To celebrate the start of spring, Farmer John's $N$ cows $(1≤N≤2⋅10^5)$ have invented an intriguing new dance, where they stand in a circle and re-order themselves in a predictable way.

Specifically, there are $N$ positions around the circle, numbered sequentially from $0$ to $N−1$, with position $0$ following position $N−1$. A cow resides at each position. The cows are also numbered sequentially from $0$ to $N−1$. Initially, cow $i$ starts in position $i$. You are told a set of $K$ positions $0\leq A_1<A_2....A_K<N$ that are "active", meaning the cows in these positions are the next to move (1≤K≤N).

In each minute of the dance, two things happen. First, the cows in the active positions rotate: the cow at position $A_1$ moves to position $A_2$, the cow at position $A_2$ moves to position $A_3$, and so on, with the cow at position $A_K$ moving to position $A_1$. All of these $K$ moves happen simultaneously, so the after the rotation is complete, all of the active positions still contain exactly one cow. Next, the active positions themselves shift: $A_1$ becomes $A_1+1,A_2$ becomes $A_2+1$, and so on (if $A_i=N-1$ for some active position, then $A_i$ circles back around to 0).

Please calculate the order of the cows after $T$ minutes of the dance (1≤T≤10^9).

INPUT FORMAT (input arrives from the terminal / stdin):

The first line contains three integers $N,K$, and $T$.The second line contains $T$ integers representing the initial set of active positions $A_1,A_2...A_K$. Recall that $A_1=0$ and that these are given in increasing order.

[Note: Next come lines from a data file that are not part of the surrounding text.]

(** An inode the table has comes from memory or from the device; it agrees with
    the device, and one more user is counted. *)
Lemma minix_iget_spec s v ino n :
  head_static (A := A) bh_head -> geometry b -> fs_ok s v -> 1 <= ino <= s_ninodes b -> room (cheap (fc s)) (6 + n) ->
  exists p i s' v', minix_iget bh_head stale_inode sb ino s = Some (p, s') /\ fs_ok s' v' /\ fext 1 s v s' v' /\
    room (cheap (fc s')) n /\ p ∈ vps v' /\ p <> NULL /\ inodes s' !! p = Some i /\ i_ino i = ino /\ cached s' v' ino = Some p /\
    match cached s v ino with
    | Some q => p = q /\ fc s' = fc s /\ v' = v /\ i_count i = u64 (match inodes s !! q with Some j => i_count j | None => 0 end + 1)
    | None => i_count i = 1 /\ vps v' = p :: vps v
    end.
Proof.
  intros Hst Hgeo Hf Hino Hr. unfold minix_iget. destruct (Z.eqb_spec ino 0); [lia|]. rewrite (get_inode_eq s v NULL ino Hf).
  destruct (cached s v ino) as [p|] eqn:Ec.
  - destruct (cached_spec s v NULL ino p Hf Ec) as (Hp & i & Hi & Ei). rewrite Hi, !bind_Some.
    cbn [inodes set_inodes]. rewrite lookup_insert_eq, bind_Some. cbn [with_count i_state].
    pose proof (count_part s v p i (u64 (i_count i + 1)) Hf Hp Hi) as Hf'. pose proof (count_ext s v p i Hi) as Hx.
    pose proof (fp_inodes _ _ _ Hf) as Ha. rewrite Forall_forall in Ha. destruct (Ha p Hp) as (j & Ej & _ & [Hz|Hd]).
    + by destruct (vps_not_null _ _ _ _ Hf Hp).
    + assert (j = i) as -> by congruence. rewrite (od_state _ _ _ Hd). cbn [Z.eqb negb].
      eexists p, (with_count (u64 (i_count i + 1)) i), _, v. split; [done|]. pose proof (vps_not_null _ _ _ _ Hf Hp).
      split_and!; try done; cbn [inodes set_inodes]; rewrite ?lookup_insert_eq, ?Hi; try done; [apply (room_le _ _ _ Hr); lia|by apply (fx_cached _ _ _ _ _ Hx)].
  - destruct (get_new_inode_part s v ino (4 + n) Hst Hf Hr Ec)
      as (p & i & s1 & v1 & E1 & Hf1 & Hx1 & Hr1 & Hp1 & Hnp & Hp0 & Ev1 & Ei1 & Hn & Hs & Hst1 & Ho & Hc).
    rewrite E1, bind_Some, Ei1, lookup_insert_eq, bind_Some, Hst1. change (negb (Z.land I_NEW I_NEW =? 0)) with true. cbn iota.
    destruct (raw_inode_part p s1 v1 ino n Hst Hgeo Hf1 Hino Hr1)
      as (q & d & s2 & v2 & E2 & Hf2 & Hx2 & Ev2 & Ei2 & Hr2 & Hh). rewrite E2, bind_Some.
    set (j := fill_inode (fmem s2) (d + 32 * ((ino - 1) mod 32)) i).
    assert (Hj : on_disk (fl_data (chip (fc s2))) b j).
    { unfold j. rewrite <- Hn. apply fill_on_disk; [|by rewrite Hn|done|done]. by rewrite Hn, (fx_chip _ _ _ _ _ Hx2). }
    exists p, j, (set_inodes (<[p := j]> (inodes s2)) s2), v2. split; [done|].
    split_and!; try done.
    + apply (set_inode_part p); [done|by left|done|done].
    + apply (fext_inode _ _ _ _ _ Hnp _ _ i); [by rewrite Ei2, Ei1, lookup_insert_eq|done|]. apply (fext_more 0); [lia|]. by apply (fext_trans 0 0 _ _ s1 v1).
    + by rewrite Ev2.
    + cbn [inodes set_inodes]. apply lookup_insert_eq.
    + unfold cached. rewrite Ev2, Ev1. cbn [numbered List.find inodes set_inodes]. rewrite lookup_insert_eq.
      change (i_ino j) with (i_ino i). by rewrite Hn, Z.eqb_refl.
    + by rewrite Ev2.
Qed.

OUTPUT FORMAT (print output to the terminal / stdout):

Output the order of the cows after $T$ minutes, starting with the cow in position $0$, separated by spaces.

5 3 4
0 2 3

1 2 3 4 0

For the example above, here are the cow orders and $A$ for the first four timesteps:

Initial, T = 0: order = [0 1 2 3 4], A = [0 2 3]
T = 1: order = [3 1 0 2 4]
T = 1: A = [1 3 4]
T = 2: order = [3 4 0 1 2]
T = 2: A = [2 4 0]
T = 3: order = [2 4 3 1 0]
T = 3: A = [3 0 1]
T = 4: order = [1 2 3 4 0]

SCORING:

• Inputs 2-7: N≤1000,T≤10000
• Inputs 8-13: No additional constraints.